According to Dincă, two-dimensional materials that possess extraordinary properties is “all the rage these days, and for good reason.” To be sure, graphene offers optimized electrical and thermal conductivity, as well as considerable strength. However, lack of a bandgap forces researchers to modify it for certain uses, which tends to degrade the properties that made the material desirable in the first place.
The new compound, Ni3(HITP)2, shares graphene’s perfectly hexagonal honeycomb structure. In addition, multiple layers of the material naturally form perfectly aligned stacks, with the openings at the centers of the hexagons all of precisely the same size, approximately two nanometers (billionths of a meter) across.

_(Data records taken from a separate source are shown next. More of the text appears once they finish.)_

(** * Conversation flow engine of the stroke follow-up bot

    Shallow embedding of [conversation_engine/state_machine.py],
    [yaml_parser.py], [prompt_generator.py] and [conversation_flow.py].

    Conventions of the model:
    - Python [str] values are [String.string]; [str.lower] is modelled on
      ASCII letters, the only letters the claims use.
    - A Python [dict] whose insertion order is observable (the answers map,
      exported as is) is an association list updated in place.
    - Every read of [datetime.now()] is an explicit argument [now : Z]: the
      local wall clock as a count of seconds, so the hour is
      [(now / 3600) mod 24].
    - Mutating methods return the updated object; methods with a result
      return the pair (result, updated object). *)

From Stdlib Require Import String Ascii List ZArith Bool Lia.
Import ListNotations.
Open Scope string_scope.
Open Scope Z_scope.

(** ** String helpers *)

Definition nl : string := String (ascii_of_nat 10) EmptyString.
Definition dq : string := String (ascii_of_nat 34) EmptyString.

(** [str.lower] on ASCII letters. *)
Definition lower_ascii (c : ascii) : ascii :=
  let n := nat_of_ascii c in
  if (Nat.leb 65 n && Nat.leb n 90)%bool then ascii_of_nat (n + 32) else c.

Fixpoint lower (s : string) : string :=
  match s with
  | EmptyString => EmptyString
  | String c s' => String (lower_ascii c) (lower s')
  end.

(** Python's [k in s] on strings: [k] is a substring of [s]. *)
Fixpoint contains (k s : string) : bool :=
  (prefix k s ||
   match s with
   | EmptyString => false
   | String _ s' => contains k s'
   end)%bool.

(** ['sep'.join(xs)]. *)
Fixpoint join (sep : string) (xs : list string) : string :=
  match xs with
  | [] => ""
  | [x] => x
  | x :: xs' => x ++ sep ++ join sep xs'
  end.

(** [s.replace(old, new)] for a non-empty [old]: every non-overlapping
    occurrence, scanning left to right. Structural on [s]; [fuel] is the
    length of [s]. *)
Fixpoint replace_go (fuel : nat) (old new s : string) : string :=
  match fuel with
  | O => s
  | S fuel' =>
      match s with
      | EmptyString => EmptyString
      | String c s' =>
          if prefix old s
          then new ++ replace_go fuel' old new (substring (String.length old)
                                                   (String.length s) s)
          else String c (replace_go fuel' old new s')
      end
  end.

Definition replace (old new s : string) : string :=
  replace_go (String.length s) old new s.
(** * iframify: a shallow embedding of [src/index.js]

    The script replaces a DOM node by an inline frame that shows the node's
    markup together with the style rules that apply to it.  The embedding
    follows the source function by function ([shouldAddRule],
    [getRulesImpactingNode], [getStylesForTree], [getIframeContentForNode],
    [iframify]); the browser facilities the script calls (the DOM, the
    CSS object model, property assignment on elements, [encodeURI],
    [setTimeout]) are modelled in the first half of the file. *)

From Stdlib Require Import ZArith Lia Ascii String.
From stdpp Require Import base tactics option list numbers strings pretty.

Local Open Scope Z_scope.

(** ** ECMAScript strings

    A string of the language is a sequence of 16-bit code units. *)

Definition JSString := list Z.

Definition codeUnit (a : ascii) : Z := Z.of_nat (nat_of_ascii a).

(** [str] turns a literal of this file into the string it denotes. *)
Definition str (s : string) : JSString := map codeUnit (list_ascii_of_string s).

Definition isCodeUnit (c : Z) : bool := (0 <=? c) && (c <? 65536).

(** The double quote, which the literals of this file do not contain. *)
Definition quote : Z := 34.

(** ** Completions and the monad of script computations *)

Inductive Exn : Type :=
| TypeError
| SecurityError
| URIError
| NotFoundError
| SyntaxError.

Inductive Completion (A : Type) : Type :=
| Normal (a : A)
| Throw (e : Exn).

Arguments Normal {A} a.
Arguments Throw {A} e.

Definition mapCompletion {A B : Type} (f : A -> B) (c : Completion A) : Completion B :=
  match c with
  | Normal a => Normal (f a)
  | Throw e => Throw e
  end.

(** ** The CSS object model *)

(** A rule as the style sheet exposes it: [selectorText] is absent on rules
    that have no selector (font-face, keyframes, media...), [cssRules] is
    present on grouping rules only. *)
#[local] Set Warnings "-register-all".
Inductive CSSRule : Type :=
  MkRule {
    selectorText : option JSString;
    cssText : JSString;
    cssRules : option (list CSSRule)
  }.
(** ** Claims about PUT /problems/:id *)

(** C6, as the code has it.  On a stored problem, PUT with status
    "solved" answers 200 and stamps [solvedAt] with the server time of
    that request; a second PUT with status "solved" stamps it again, with
    the server time of the second request.  So [solvedAt] always holds
    the time of the latest "solved" request, and a repeated transition
    keeps it only if the two server times are the same. *)
Theorem put_solved_stamps_each_time (env1 env2 : Env) (problemId : string)
    (p : Problem) (w : World) :
  problems w !! problemId = Some p →
  let r1 := put_problem env1 problemId "solved" w in
  let r2 := put_problem env2 problemId "solved" (final r1) in
  code <$> value r1 = Some 200
  ∧ code <$> value r2 = Some 200
  ∧ problems (final r1) !! problemId
    = Some (status_update "solved" (server_time env1) p)
  ∧ (solvedAt <$> problems (final r1) !! problemId)
    = Some (Some (server_time env1))
  ∧ (solvedAt <$> problems (final r2) !! problemId)
    = Some (Some (server_time env2))
  ∧ (status <$> problems (final r2) !! problemId) = Some "solved".
Proof.
  intros Hp r1 r2. subst r1 r2.
  rewrite (put_problem_found env1 problemId "solved" w p Hp).
  cbn [final value].
  set (w1 := after_peer env1 "solved" _ _).
  assert (problems w1 !! problemId
          = Some (status_update "solved" (server_time env1) p)) as Hp1.
  { subst w1. rewrite problems_after_peer. cbn [problems].
    apply lookup_insert_eq. }
  rewrite (put_problem_found env2 problemId "solved" w1 _ Hp1).
  cbn [final value]. rewrite problems_after_peer. cbn [problems].
  rewrite Hp1, lookup_insert_eq. done.
Qed.

Lemma put_solved_stamps_each_time_witness :
  let w := final (post_problems Sample.env Sample.leak Sample.world) in
  let r1 := put_problem Sample.env "p9" "solved" w in
  let r2 := put_problem Sample.later "p9" "solved" (final r1) in
  code <$> value r1 = Some 200
  ∧ code <$> value r2 = Some 200
  ∧ problems (final r1) !! "p9"
    = Some (status_update "solved" 1000
              (created_problem Sample.env Sample.leak (Some "U")))
  ∧ (solvedAt <$> problems (final r1) !! "p9") = Some (Some 1000%Z)
  ∧ (solvedAt <$> problems (final r2) !! "p9") = Some (Some 2000%Z)
  ∧ (status <$> problems (final r2) !! "p9") = Some "solved".
Proof.
  apply (put_solved_stamps_each_time Sample.env Sample.later "p9"
           (created_problem Sample.env Sample.leak (Some "U"))
           (final (post_problems Sample.env Sample.leak Sample.world))).
  vm_compute. reflexivity.
Defined.

(** C6 as stated fails: the problem solved at time 1000 and solved again
    at time 2000 ends with [solvedAt = 2000]. *)
Lemma put_solved_twice_changes_solvedAt :
  let w := final (post_problems Sample.env Sample.leak Sample.world) in
  let w1 := final (put_problem Sample.env "p9" "solved" w) in
  let w2 := final (put_problem Sample.later "p9" "solved" w1) in
  (status <$> problems w1 !! "p9") = Some "solved"
  ∧ (solvedAt <$> problems w1 !! "p9") = Some (Some 1000%Z)
  ∧ (solvedAt <$> problems w2 !! "p9") = Some (Some 2000%Z)
  ∧ (solvedAt <$> problems w2 !! "p9") ≠ (solvedAt <$> problems w1 !! "p9").
Proof. split_and!; vm_compute; (reflexivity || discriminate). Qed.

(** C8. On a stored problem, PUT writes the requested status, stamps
    [solvedAt] with the server time exactly when that status is "solved"
    (and leaves it alone otherwise), and keeps every other field of the
    problem.  No other problem and no user is written. *)
Theorem put_problem_frame (env : Env) (problemId newStatus : string)
    (p : Problem) (w : World) :
  problems w !! problemId = Some p →
  let w' := final (put_problem env problemId newStatus w) in
  (∃ p',
     problems w' !! problemId = Some p'
     ∧ status p' = newStatus
     ∧ solvedAt p'
       = (if bool_decide (newStatus = "solved")
          then Some (server_time env) else solvedAt p)
     ∧ assignedTechnician p' = assignedTechnician p
     ∧ chefId p' = chefId p
     ∧ description p' = description p
     ∧ type p' = type p
     ∧ createdAt p' = createdAt p
     ∧ isPredefined p' = isPredefined p)
  ∧ (∀ other, other ≠ problemId → problems w' !! other = problems w !! other)
  ∧ users w' = users w.
Proof.
  intros Hp w'. subst w'.
  rewrite (put_problem_found env problemId newStatus w p Hp).
  cbn [final]. rewrite problems_after_peer, users_after_peer. cbn [problems users].
  split_and!.
  - eexists. split; [apply lookup_insert_eq |]. by split_and!.
  - intros other Hother. by apply lookup_insert_ne.
  - done.
Qed.

Lemma put_problem_frame_witness :
  let w := final (post_problems Sample.env Sample.leak Sample.world) in
  let w' := final (put_problem Sample.later "p9" "progressing" w) in
  (∃ p',
     problems w' !! "p9" = Some p'
     ∧ status p' = "progressing"
     ∧ solvedAt p' = None
     ∧ assignedTechnician p' = Some "U"
     ∧ chefId p' = Some "chef1"
     ∧ description p' = Some "Leak under the sink"
     ∧ type p' = "plumbing"
     ∧ createdAt p' = 1000%Z
     ∧ isPredefined p' = false)
  ∧ (∀ other, other ≠ "p9" → problems w' !! other = problems w !! other)
  ∧ users w' = users w.
Proof.
  apply (put_problem_frame Sample.later "p9" "progressing"
           (created_problem Sample.env Sample.leak (Some "U"))
           (final (post_problems Sample.env Sample.leak Sample.world))).
  vm_compute. reflexivity.
Defined.

(** C10. On a stored problem whose [assignedTechnician], when set, is a
    document id (not the empty string), the 200 response of PUT carries
    [technicianUpdated = true] exactly when the requested status is
    "solved" and the problem had an assigned technician.  That holds
    whatever the state of the user-management service and of the
    technician's document: when the service is down, or the problem's
    technician is not a stored user, no availability update goes out and
    no user is written, whatever [technicianUpdated] says. *)
Theorem put_problem_technicianUpdated (env : Env) (problemId newStatus : string)
    (p : Problem) (w : World) :
  problems w !! problemId = Some p →
  assignedTechnician p ≠ Some "" →
  ∃ updated,
    value (put_problem env problemId newStatus w)
    = Some (mkResponse 200
              (StatusUpdated "Problem status updated successfully" updated))
    ∧ (updated = true
       ↔ newStatus = "solved" ∧ assignedTechnician p ≠ None)
    ∧ users (final (put_problem env problemId newStatus w)) = users w
    ∧ (peer_down env = true
       ∨ (∀ technicianId,
            assignedTechnician p = Some technicianId →
            Firestore.lookup_doc technicianId (users w) = None) →
       outbox (final (put_problem env problemId newStatus w)) = outbox w).
Proof.
  intros Hp Hid.
  rewrite (put_problem_found env problemId newStatus w p Hp).
  cbn [final value]. rewrite users_after_peer. cbn [users].
  eexists. split_and!; [done | | done |].
  - rewrite andb_true_iff, bool_decide_eq_true.
    unfold truthy. destruct (assignedTechnician p) as [technicianId |].
    + rewrite negb_true_iff, bool_decide_eq_false.
      split; intros [Hsolved _]; (split; [exact Hsolved |]); [done |].
      intros ->. by apply Hid.
    + split; intros [_ ?]; done.
  - intros Hdown. unfold after_peer.
    destruct (assignedTechnician p) as [technicianId |]; [| done].
    destruct (_ && _); [| done]. cbn [users].
    destruct Hdown as [Hdown | Hmissing].
    + rewrite Hdown. by destruct (Firestore.lookup_doc _ _).
    + by rewrite (Hmissing technicianId eq_refl).
Qed.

During a series of initial experiments, researchers studied the material in bulk form, rather than as flat sheets. As Dincă notes, this makes the current results – including excellent electrical conductivity – even more impressive, as these properties should be better yet in a 2-D version of the material.
“There’s every reason to believe that the properties of the particles are worse than those of a sheet,” he explains. “[However], they’re still impressive.”
Perhaps most importantly, this is just the first example of what could eventually be a diverse family of similar materials built from different metals or organic compounds.
“Now we have an entire arsenal of organic synthesis and inorganic synthesis [that could be harnessed] to tune the properties, with atom-like precision and virtually infinite tunability,” he adds.
Such materials might ultimately lend themselves to solar cells whose ability to capture different wavelengths of light could be matched to the solar spectrum, or improve supercapacitors used to store electrical energy. Last, but certainly not least, the new material could lend itself to use in basic research on the properties of matter, the creation of exotic materials such as magnetic topological insulators, or materials that exhibit quantum Hall effects.
“They’re in the same class of materials that have been predicted to have exotic new electronic states. These would be the first examples of these effects in materials made out of organic molecules. People are excited about that,” Dincă concludes.